# ARC - Actor Residual Critic for Adversarial Imitation Learning
Ankur Deka, Changliu Liu, Katia Sycara
adeka@alumni.cmu.edu, cliu@cs.cmu.edu, katia@cs.cmu.edu

## Installation

- PyTorch 1.5+
- OpenAI Gym (0.15+)
- [MuJoCo](https://www.roboti.us/license.html)
- `pip install sklearn seaborn ruamel.yaml`
- Download expert data that are used in our paper from [Google Drive](https://drive.google.com/drive/folders/1wdTDPd2x16JISao0nkYTD6a7bK6cDeZP?usp=sharing) as `expert_data/` folder
  - `states/`: expert state trajectories for each environment
  - `actions/`: expert action trajectories for each environment
  - `meta/`: meta information including expert reward curves through training


## File Structure
- AIL algorithms (standard and ARC aided): `baselines/`
- SAC agent: `common/sac.py`
- SARC agent: `common/sarc.py`
- Environments: `envs/`
- Configurations: `configs/`

## Instructions
- All the experiments are to be run under the root folder. 
- Before starting experiments, please `export PYTHONPATH=${PWD}:$PYTHONPATH` for env variable. 
- We use yaml files in `configs/` for experimental configurations, please change `obj` value (in the first line) for each method, here is the list of `obj` values:
    -  arc-f-max-rkl: ARC-f-MAX-RKL (Our)
    -  f-max-rkl: f-MAX-RKL (Standard AIL)
    -  naive-diff-f-max-rkl
    -  arc-gail: ARC-GAIL (Our)
    -  gail: GAIL (Standard AIL)
    -  naive-diff-gail
    -  bc
- Please keep all the other values in yaml files unchanged to reproduce the results in our paper.
- After running, you will see the training logs in `logs/` folder.

## Experiments
### Expert Data

First, make sure that you have downloaded expert data into `expert_data/`.  [Data is available here](https://drive.google.com/drive/folders/1HJBV0HRi3B0KcbRAX5BOudkEYKj8ts4Q?usp=sharing).
*Otherwise*, you can generate expert data by training expert policy:

```bash
python common/train_expert.py configs/samples/experts/{file}.yml # env is in {hopper, walker2d, halfcheetah, ant}
```

Then run the following command:
```
python baselines/main_samples.py configs/samples/agents/{file}.yml
```
For standard AIL algorithms (f-max-rkl and gail) on walker2d, halfcheetah, ant, use `standard_ail.yml`. Use `standard_ail_halfcheetah.yml` for halfcheetah.

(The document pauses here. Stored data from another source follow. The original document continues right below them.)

(* ===== verification/Prelude.v ===== *)
(** * Revanent: a verification development

    Revanent ([src/src/revanent/]) coordinates coding agents: a run takes one task through a
    build, a validation, a review and bounded repairs, in an owned Git worktree, under durable
    budgets, and keeps evidence of every step in an SQLite store.  This library is a shallow
    embedding of it in Rocq with the theorems that make it correct.  This file holds the
    vocabulary that every other file uses; its doc comment documents the whole.

    ** How the program and the model fit together

    A use case (start, resume, cancel, status: [application/workflows.py]) binds a run to a
    repository, asks the composition for a request, and calls the coordinator
    ([orchestration/service.py]).  The coordinator runs a loop over the durable state of the
    run: each turn looks at the state and at the records of its attempts, writes the intent of
    the next attempt, asks a collaborator (Git, the context selector, an agent adapter, the
    validation runner), writes the outcome, and moves the run along the transition table with
    [transition_run].  Everything a collaborator starts goes through the local command runner
    and its policies.

    In the model a Python method is a function from a world to a world and a value or an
    exception ([M] of Effects.v); an exception keeps the changes made before it.  What is not in
    the repository (processes, files, clocks, threads, tokens, agents) is an interface: a type
    class of effectful calls over an arbitrary environment, each of which may return anything or
    raise anything, unless a theorem states a hypothesis about it.  The world of the coordinator
    is the store, the context packages it keeps in memory, the environment, and the list of
    requests that were handed to agents.

    Data is as the code has it: records for the pydantic models and dataclasses, inductive types
    for the enumerations, [validate_M] for constructing the model [M] (field constraints, then
    model validators, in order), strings as UTF-8 byte sequences, integers as [Z] with the
    bounds of the fields, decimals as coefficient and exponent, timestamps in microseconds with
    their offset.

    ** The files

    Shared: Prelude (results, list idioms), Text (strings, patterns, paths, times, decimals),
    Effects (the monad, frames of computations), Sha256 ([hashlib]), Unicode (code points,
    decoding), Regex ([re]), Json ([json.loads]).

    Contracts ([domain/], [ports/]): Domain ([domain/models.py], [identifiers.py], [errors.py]),
    StateMachine ([domain/state_machine.py]), Commands, Agents, GitPort, TelemetryPort,
    Validation, ContextPort, OrchestrationPorts, RuntimePort (the module of [ports/] of the same
    name), Reports ([ports/reporting.py] with [application/reports.py]).

    Commands ([commands/]): CommandPolicy ([policy.py]), Redaction ([redaction.py]), LocalRunner
    ([local.py]), and about the runner LocalRunnerOutput (bounds and redaction of what is kept),
    LocalRunnerSafety (what is launched), LocalRunnerTotal (it always answers),
    LocalRunnerSample (a scripted host).

    Git ([git/]): GitPolicy ([policy.py], [parsing.py]) with GitPorcelain (round trip of the
    status format), Ownership ([ownership.py]) with OwnershipSafety, LocalGit ([local.py]) with
    LocalGitSafety and LocalGitSample.

    Context ([context/]): ContextReader ([reader.py]), ContextDiscovery ([discovery.py]),
    ContextSelection ([selection.py]) with ContextSafety and ContextSelectionSample.

    Agents ([agents/]): AgentOutput ([base.py]) with AgentOutputSafety, FakeAgent ([fake.py]),
    Providers ([providers.py]), Codex ([codex.py]), OpenCode ([opencode.py]) with AdapterSafety,
    CodexGrammar (the event loop as a step relation and its language) and AdapterSample.

    Validation and review: ValidationRunner and ValidationExecution ([validation/runner.py]),
    ReviewGate ([review/gates.py]).

    Telemetry: TelemetryService ([telemetry/service.py]).

    Storage ([storage/sqlite.py]): Tables (rows and transactions), Storage (runs, events,
    records, bindings), UsageStore (usage and budgets), with RunJournal (the abstract journal
    that the run repository refines, and the class of repositories that do) and DurableStore
    (the invariant of the whole store).

    Orchestration ([orchestration/]): RepairPolicy ([repair_policy.py]), Reconciliation
    ([reconciliation.py]), Coordination and Service ([service.py], the pure part and the
    effectful one), with Planning (properties of what is derived), WriteAhead (intents before
    side effects), ServiceOutcomes (what a call achieves) and ServiceSample (a run carried to
    approval by evaluation).

    Application ([application/], [config/], [reporting/]): Workflows ([workflows.py]) with
    WorkflowSafety, StatusSafety and WorkflowSample; Configuration ([config/models.py],
    [config/loader.py], [config/project.py], [application/configuration.py]) with
    ConfigurationSafety; RuntimeComposition ([runtime_composition.py], [runtime.py]) with
    CompositionSafety, Approvals and CompositionSample; Reports with ReportSafety; ReportOutput
    ([reporting/renderer.py], [reporting/writer.py]); ReportCommand ([report_command.py]);
    ReportSample; Initialization ([initialization.py]) with InitializationSafety and
    InitializationSample.

    A definition has the name of the Python function, method or class it translates where that
    is possible; a record that would clash with another carries a prefix on its fields.

    ** What the theorems show

    - Runs: the exact behaviour of [transition_run]; every reachable run is well formed and its
      evidence is one chain from CREATED; an approved run was built, validated and reviewed with
      a gate that passes every check; terminal runs stay so, any other run can be cancelled.
    - Store: the repository refines an abstract journal, error for error, the length checks of
      its tables included; every store reachable by any of the public writes can be read back; a
      repeated write is recognised and changes nothing, every other write from the old snapshot
      has a determined answer; a reservation is made exactly when the budget decision allows it,
      for the usage that both count alike.
    - Coordination: an intent is durable before the call it announces, and no attempt is handed
      to an agent twice, over any number of calls, crashes and restarts; the loop ends; an
      answer is a refusal or the status of a durably terminal run; recovery and cancellation
      call nothing but the clock and, for recovery, the verification of worktrees.
    - Decisions: the review gate approves exactly when nothing speaks against it, and raises only
      on a review with more than 999 findings; an approvable
      review leaves no interrupted work unreconciled; the projections kept as intents are typed.
    - Validation: a plan ends in one aggregate of its own evidence, approvable exactly when every
      outcome is one the plan accepts, unless a command ends with an exit code that its evidence
      cannot hold.
    - Processes: the runner launches only what its policies authorize, at most one process a
      call; what it keeps is bounded and redacted; it answers unless the wall clock is set back
      during the call, and its watch ends.
    - Git: every command is an inspection, or the one [worktree add] or [worktree remove] of its
      operation; a creation leaves a durable ownership record whatever fails; only verified clean
      worktrees are removed; status output, with the headers of a tracking branch and others, is
      parsed back exactly.
    - Context: selected items that are no artifacts lie in the scope of the task, artifacts are
      those the request lists; the content of items carries no configured secret and fits the
      limits; a package lacks no required entry that was considered.
    - Adapters: one authorized command an invocation, in a worktree the file system shows as an
      existing directory; a response answers for its request, and only a number that Python
      cannot read or write makes normalization raise; the Codex output is accepted by one grammar,
      from its lines up; the shape check is its recursive definition.
    - Use cases: nothing runs for a run whose repository was not verified; a run and its binding
      are durable before an agent works; a status is consistent with the journal, and the
      tokens it shows as remaining are those a decision would allow.
    - Composition: requests keep the scope of the task; with write repair authorised, the initial
      setting, no request can be made; and no run of the production composition is ever
      approved, because the evidence it collects never justifies the scope.
    - Reports: a report permits an approval only with the evidence for it; the report command
      changes nothing durable, overwrites nothing and writes whole files.
    - Initialisation: it changes nothing that was there, what it reports as done is in place, and
      doing it again changes nothing.

    Every property with hypotheses is applied to a concrete input in one of the Sample files or
    beside it, by evaluation of the model.

    ** Bounds and fuel

    - The coordination loop has the static bound of the source, 1024 turns; it is proved that it
      ends within 309 for every request, so that the bound is never the reason to stop.
    - The watch over a process takes [poll_turns] turns, as many as the timeout holds poll
      intervals; it is proved not to run out on a host whose monotonic clock does not go back.
    - The search for files ([search_turns]) and the expansion of dependencies
      ([expansion_turns]) take as many turns as the queue can receive entries within their
      limits; [search_turns_enough] is the bound of the search.
    - The JSON reader has twice the length of its text as fuel, and one more: a value or an item
      uses at most two turns and consumes a character ([loads_answers]: it never runs out); the
      shape check has a turn for each node of the document; the reader of the configuration file
      one for each byte it may keep, since every read that does not end the file returns at
      least one.
    - Every other recursion is structural.

    ** What is not modelled, and why

    - The schema layer's own parsing and printing (JSON and YAML text to and from typed models)
      and Python's [ast]: parameters, with hypotheses named where a theorem needs that printing
      and parsing agree.  The texts that the repository stores for its payloads are such a
      parameter ([PayloadTexts] of Tables.v), a field of the store: the theorems about the store
      hold for any, and its tables refuse those that are too long.
    - Opening the database, migrations and the check of the schema: the operations start on an
      initialised store.  Transactions are serialised, as [BEGIN IMMEDIATE] makes them; other
      processes act between calls, not inside one, and so do other writers of the disk that
      reports and initialisation write.
    - Clock readings inside durations are rationals; a timeout is a whole number of seconds, as
      its callers pass it; binary64 occurs in one ratio and is modelled as such.
    - Windows path syntax and reparse points, paths that begin with two slashes, and the case
      folding of characters beyond ASCII, which is a parameter; the tables of character classes
      beyond ASCII are one too.
    - Reader threads that are alive after the join: what they have read by then is asked of the
      host.
    - The command line ([cli/]), task files, environment diagnosis and provider detection, the
      certification records of the live tests, and the modules that only re-export names:
      printing, probing and parsing without state of the program. *)

From Stdlib Require Import ZArith Lia Ascii String.
From stdpp Require Import sorting strings numbers.
From stdpp Require Import base option list list_relations.

Declare Scope rev_scope.
Delimit Scope rev_scope with rev.
#[export] Set Default Goal Selector "!".

Create HintDb rev.

(** ** The result monad: a Python expression returns or raises. *)

Inductive result (E A : Type) : Type :=
| Ok (a : A)
| Err (e : E).
Arguments Ok {E A} a.
Arguments Err {E A} e.

#[export] Instance result_ret {E} : MRet (result E) := fun A => Ok.
#[export] Instance result_bind {E} : MBind (result E) :=
  fun A B f m => match m with Ok a => f a | Err e => Err e end.
#[export] Instance result_fmap {E} : FMap (result E) :=
  fun A B f m => match m with Ok a => Ok (f a) | Err e => Err e end.

Definition raise_if {E} (b : bool) (e : E) : result E unit :=
  if b then Err e else Ok tt.

Definition is_ok {E A} (r : result E A) : bool :=
  match r with Ok _ => true | Err _ => false end.

(** [for x in xs: xs'.append(f x)], stopping at the first exception. *)
Fixpoint traverse {E A B} (f : A -> result E B) (xs : list A) : result E (list B) :=
  match xs with
  | [] => Ok []
  | x :: xs => match f x with
               | Ok y => match traverse f xs with Ok ys => Ok (y :: ys) | Err e => Err e end
               | Err e => Err e
               end
  end.

Section result_lemmas.
Context {E : Type}.

Lemma bind_Ok {A B} (m : result E A) (f : A -> result E B) b :
  (m ≫= f) = Ok b <-> exists a, m = Ok a /\ f a = Ok b.
Proof.
  destruct m as [a|e]; simpl; split.
  - intros H. by exists a.
  - intros (a' & Ha & Hb). by simplify_eq.
  - done.
  - intros (a' & Ha & _). done.
Qed.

For ARC aided AIL (arc-f-max-rkl and arc-gail) on walker2d, halfcheetah, ant use `arc_ail.yml`. Use `arc_ail_halfcheetah.yml for halfcheetah`. Use the same config files for naive-diff-f-max-rkl and naive-diff-gail.


## References
Most of the code is borrowed from the [f-IRL repository](https://github.com/twni2016/f-IRL). It had standard AIL algorithms (f-max-rkl, gail) implemented and we developed ARC aided AIL on top of them. In turn, the [f-IRL repository](https://github.com/twni2016/f-IRL) used the following references for parts of the code:
- [AIRL](https://github.com/justinjfu/inverse_rl) in part of `envs/` 
- [f-MAX](https://github.com/KamyarGh/rl_swiss/blob/master/run_scripts/adv_smm_exp_script.py) in part of `baselines/`
- [SAC](https://github.com/openai/spinningup/tree/master/spinup/algos/pytorch/sac) in part of `common/sac`
- [NPEET](https://github.com/gregversteeg/NPEET) in part of `utils/it_estimator.py`

We also use the expert data from [f-IRL repository](https://github.com/twni2016/f-IRL).

## Code changes

Major change from standard AIL algorithms (f-max-rkl, gail) to ARC aided AIL (arc-f-max-rkl, arc-gail) algorithms was in replacing standard SAC code (`common/sac.py`) with SARC code (`common/sarc.py`). This was relatively simple to implement. We used the same networks to estimate the C function in SARC instead of the Q function in SAC. Other changes made were in `baselines/main_samples.py` and `baselines/adv_smm.py`.